Collected data entries:
__________________________________________________

(** * Dominion: a shallow embedding of the turn engine and its card effects

    The development follows the Python sources of the repository:
    [errors.py], [cards.py], [containers.py], [utilities.py], [players.py]
    and [dominion.py].  Python objects that are mutated in place live in one
    store (the [World]); an object reference is a path into that store.  A
    method is a function from the store to an outcome and the new store, so
    that the mutations made before an exception is raised are kept, as they
    are in Python. *)

From stdpp Require Import base numbers list sorting strings.

Local Open Scope Z_scope.

(** ** Exceptions ([errors.py] and the Python built-ins the code can raise) *)

Inductive exn : Type :=
  | DominionError       (* errors.DominionError *)
  | DominionPassError   (* errors.DominionPassError *)
  | DominionQuitError   (* errors.DominionQuitError *)
  | IndexError          (* list.pop / list indexing out of range *)
  | TypeError           (* ordering two objects that define no order *)
  | ValueError          (* unpacking an empty zip *)
  | AttributeError      (* calling a method the object does not have *)
  | EOFError            (* input() on an exhausted console *)
  | OutOfFuel.          (* not a Python exception: a fuelled loop of the
                           model stopped *)

Inductive result (A : Type) : Type :=
  | Ok (a : A)
  | Raise (e : exn).
Arguments Ok {A} a.
Arguments Raise {A} e.

Global Instance exn_eq_dec : EqDecision exn.
Proof. solve_decision. Defined.

(** ** Python list primitives *)

Module Py.

(** [len(l)] *)
Definition len {A} (l : list A) : Z := Z.of_nat (length l).

(** Python resolves an index [i] against a list of length [n]: a
    negative index counts from the end; anything outside
    [-n <= i < n] is an [IndexError]. *)
Definition norm_index (n : nat) (i : Z) : option nat :=
  let j := if i <? 0 then i + Z.of_nat n else i in
  if (j <? 0) || (Z.of_nat n <=? j) then None else Some (Z.to_nat j).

__________________________________________________

EXERCISE: Word for word, copy out all of the data shown above.

SOLVED PROBLEM:
(** * Dominion: a shallow embedding of the turn engine and its card effects

    The development follows the Python sources of the repository:
    [errors.py], [cards.py], [containers.py], [utilities.py], [players.py]
    and [dominion.py].  Python objects that are mutated in place live in one
    store (the [World]); an object reference is a path into that store.  A
    method is a function from the store to an outcome and the new store, so
    that the mutations made before an exception is raised are kept, as they
    are in Python. *)

From stdpp Require Import base numbers list sorting strings.

Local Open Scope Z_scope.

(** ** Exceptions ([errors.py] and the Python built-ins the code can raise) *)

Inductive exn : Type :=
  | DominionError       (* errors.DominionError *)
  | DominionPassError   (* errors.DominionPassError *)
  | DominionQuitError   (* errors.DominionQuitError *)
  | IndexError          (* list.pop / list indexing out of range *)
  | TypeError           (* ordering two objects that define no order *)
  | ValueError          (* unpacking an empty zip *)
  | AttributeError      (* calling a method the object does not have *)
  | EOFError            (* input() on an exhausted console *)
  | OutOfFuel.          (* not a Python exception: a fuelled loop of the
                           model stopped *)

Inductive result (A : Type) : Type :=
  | Ok (a : A)
  | Raise (e : exn).
Arguments Ok {A} a.
Arguments Raise {A} e.

Global Instance exn_eq_dec : EqDecision exn.
Proof. solve_decision. Defined.

(** ** Python list primitives *)

Module Py.

(** [len(l)] *)
Definition len {A} (l : list A) : Z := Z.of_nat (length l).

(** Python resolves an index [i] against a list of length [n]: a
    negative index counts from the end; anything outside
    [-n <= i < n] is an [IndexError]. *)
Definition norm_index (n : nat) (i : Z) : option nat :=
  let j := if i <? 0 then i + Z.of_nat n else i in
  if (j <? 0) || (Z.of_nat n <=? j) then None else Some (Z.to_nat j).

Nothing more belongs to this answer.